Prepare to provide the following:

  • Name of the application.
  • A brief, accurate description of your application.
  • Redirect URI, if required. This is the URI your users will be directed to after they receive authorization to access your application. Redirect URIs are only required when promoting applications that use an authorization code and implicit grant types.
  • Scopes, which are optional and can be customized to meet your needs. See Scopes and scope management in the PingFederate documentation for additional information.
  1. If you want to add scopes to the applications, begin typing the name of the scope you want to add and select it from the list when it displays.

    The names of scopes added to applications cannot contain spaces, nor can the Scopes field contain spaces before or after the scope name. If spaces exist, applications cannot be successfully promoted.
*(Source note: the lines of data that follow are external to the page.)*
Lemma updateInvoice_valid (id : string) (formData : FormData) (w : World) (d : Data.t) :
  (ZodObject.safeParse Validated.UpdateInvoice (rawOf formData) = success d →
   Validated.updateInvoice id formData w = updateWith id d w) ∧
  (ZodObject.safeParse Basic.UpdateInvoice (rawOf formData) = success d →
   Basic.updateInvoice id formData w = updateWith id d w).
Proof.
  split; intros H.
  - unfold Validated.updateInvoice, parse, updateWith. fold (rawOf formData). rewrite H.
    cbv zeta. unfold mbind, Async_bind, try_catch, sql. cbn [app mret Async_ret].
    by destruct (database w _).
  - unfold Basic.updateInvoice, parse, updateWith. fold (rawOf formData). rewrite H.
    cbv zeta. unfold mbind, Async_bind, try_catch, sql. cbn [app mret Async_ret].
    by destruct (database w _).
Qed.

(** The basic [createInvoice]. *)
Lemma basic_createInvoice_invalid (formData : FormData) (w : World) (error : list ZodIssue) :
  ZodObject.safeParse Basic.CreateInvoice (rawOf formData) = failure error →
  Basic.createInvoice formData w = ([], Throw (ZodError error)).
Proof.
  intros H. unfold Basic.createInvoice, parse. fold (rawOf formData). by rewrite H.
Qed.
(** X21.  Nothing in the executor re-arms it: with trading disabled, or
    with the circuit breaker tripped, no sequence of calls of
    [execute_signal], whatever the signals and the answers of the outside
    world, reaches the gateway or changes the executor. *)
Theorem halted_executor_stays_halted (self : t F)
    (calls : list (Env F * TradeSignal F)) :
  trading_enabled self = false
  \/ CircuitBreaker.is_tripped (circuit_breaker self) = true ->
  let '(self', events) := execute_all self calls in
  self' = self /\ place_orders events = [].
Proof.
  intros Hhalted. induction calls as [|[env signal] calls IH];
    [split; reflexivity|].
  cbn [execute_all].
  pose proof (execute_signal_halted self env signal Hhalted) as Hcall.
  destruct (execute_signal self env signal) as [[result self1] events].
  destruct Hcall as (_ & -> & Hquiet).
  destruct (execute_all self calls) as [self2 events'].
  destruct IH as [-> Hquiet']. split; [reflexivity|].
  rewrite place_orders_app, Hquiet, Hquiet'. reflexivity.
Qed.

(** X22.  The cooldown after a loss.  While fewer than
    [cooldown_after_loss_seconds] seconds have passed since the recorded
    loss time, [execute_signal] returns no trade and does not call the
    gateway; the dedup set and the settings are unchanged. *)
Theorem cooldown_blocks (self : t F) (env : Env F) (signal : TradeSignal F)
    (last_loss : datetime) :
  last_loss_time self = Some last_loss ->
  env_now_cooldown env - last_loss
  < cooldown_after_loss_seconds (risk_limits self) ->
  let '(result, self', events) := execute_signal self env signal in
  result = Ok None
  /\ place_orders events = []
  /\ seen_signals self' = seen_signals self
  /\ same_settings self self'.
Proof.
  intros Hloss Hrecent. unfold execute_signal.
  destruct (trading_enabled self); cbn [negb];
    [|repeat split].
  unfold CircuitBreaker.can_trade.
  destruct (CircuitBreaker.is_tripped (circuit_breaker self)).
  { split; [reflexivity|]. split; [autorewrite with orders; reflexivity|].
    repeat split. }
  destruct (OrderValidator.validate_signal signal (config self)
              (seen_signals self)) as [[|] reason].
  2:{ split; [reflexivity|]. split; [autorewrite with orders; reflexivity|].
      repeat split. }
  destruct (check_rate_limits_window self env) as [window Hwindow].
  destruct (check_rate_limits self env) as [within_limits self1].
  cbn [snd] in Hwindow. subst self1.
  destruct within_limits; cbn [negb]; [|repeat split].
  cbn [with_recent_trades daily_pnl risk_limits last_loss_time
       alert_callback].
  destruct (fltb _ _).
  { split; [reflexivity|]. split; [autorewrite with orders; reflexivity|].
    repeat split. }
  rewrite Hloss. apply Z.ltb_lt in Hrecent. rewrite Hrecent.
  repeat split.
Qed.
End ExecutorSequences.

(** ** Runs *)

Section ExecutorRuns2.
Import TradeExecutor.
Local Open Scope Q_scope.

Lemma rate_limit_blocks_witness :
  let self := paper_executor enabled_config in
  let window :=
    filter (fun t => (env_now_rate busy_world - 3600 < t)%Z)
      (recent_trades self) in
  ((max_trades_per_hour (risk_limits self) <= Z.of_nat (length window))%Z
   \/ (max_trades_per_day (risk_limits self) <= env_daily_trades busy_world)%Z)
  /\ let '(result, self', events) :=
       execute_signal (hashlib:=toy_md5) self busy_world signal_strong in
     result = Ok None
     /\ place_orders events = []
     /\ seen_signals self' = seen_signals self
     /\ same_settings self self'
     /\ (recent_trades self' = recent_trades self
         \/ recent_trades self' = window).
Proof.
  intros self window.
  assert (Hfull :
    (max_trades_per_hour (risk_limits self) <= Z.of_nat (length window))%Z
    \/ (max_trades_per_day (risk_limits self)
        <= env_daily_trades busy_world)%Z).
  { right. vm_compute. discriminate. }
  split; [exact Hfull|].
  apply (@rate_limit_blocks Q Q_PyFloat toy_md5 self busy_world signal_strong
           Hfull).
Defined.

Lemma low_conviction_never_trades_witness :
  (confidence signal_zero_edge
   < min_confidence_of (config (paper_executor enabled_config))
   \/ edge_percentage signal_zero_edge
      < min_edge_of (config (paper_executor enabled_config)))
  /\ let '(result, self', events) :=
       execute_signal (hashlib:=toy_md5) (paper_executor enabled_config)
         quiet_world signal_zero_edge in
     result = Ok None /\ self' = paper_executor enabled_config
     /\ place_orders events = [].
Proof.
  assert (Hlow :
    confidence signal_zero_edge
    < min_confidence_of (config (paper_executor enabled_config))
    \/ edge_percentage signal_zero_edge
       < min_edge_of (config (paper_executor enabled_config))).
  { right. reflexivity. }
  split; [exact Hlow|].
  apply (@low_conviction_never_trades toy_md5 (paper_executor enabled_config)
           quiet_world signal_zero_edge Hlow).
Defined.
    When this application is later promoted, the target PingFederate scope management configuration is referenced to satisfy the scope requirements of the client. Any named scope identified as a common scope in the target environment is configured within the client as a restricted scope. If the named scope does not exist in the target environment, the scope is created as an exclusive scope. In that case, or if the scope already exists as an exclusive scope, then the scope is associated with the client as an exclusive scope.

  2. Click Next.
  3. On the Describe Application page, enter the name of your application and a description of the application in the Name and Description fields.
    You are adding this application to PingCentral, so your name will automatically populate the Owners field.
  4. Optional: To add owners, select additional owners from the Owners list. If the name you are looking for does not display in the list, contact your PingCentral administrator and request that the person be provisioned.
    This example shows the Describe Application page, which contains the Name, Description, and Owners fields
  5. Click Save and Close.
    The application appears at the top of the list of applications on the Applications page.
  6. To promote the application to an environment, click the expandable icon associated with the application, select the Promote tab, and click Promote.
  7. Select the environment to which you want to promote the application from the Available Environments list.

    If you have the Application Owner role, you cannot promote applications to protected environments, which have shield icons associated with them.

  8. If redirect URIs are required to promote the application, enter them in the Redirect URIs field.
  9. If a client secret is required to authenticate your application, you can:
    • Create a custom secret and enter it in the Client Secret text box.
    • Generate a client secret by clicking the Generate Secret button.
    • Leave the Client Secret text box empty and PingCentral will automatically generate a client secret for you.
      This example shows you the Promote to Environment dialog, which contains the Redirect URIs and Client Secret fields.
  10. Click Promote.
    PingCentral promotes your application to the designated environment in PingFederate. You will see the new promotion in the History section of the page.
  11. To configure the SSO connection, provide the following information to your service provider:
    • The client ID. Click View Client Details to access the Promotion Details window, which displays the client ID.
    • The client secret and OIDC discovery endpoint, which are available in this window.
      This example shows the Promotion Details page, which contains information regarding the promotion, such as the Client ID and OIDC discovery endpoint.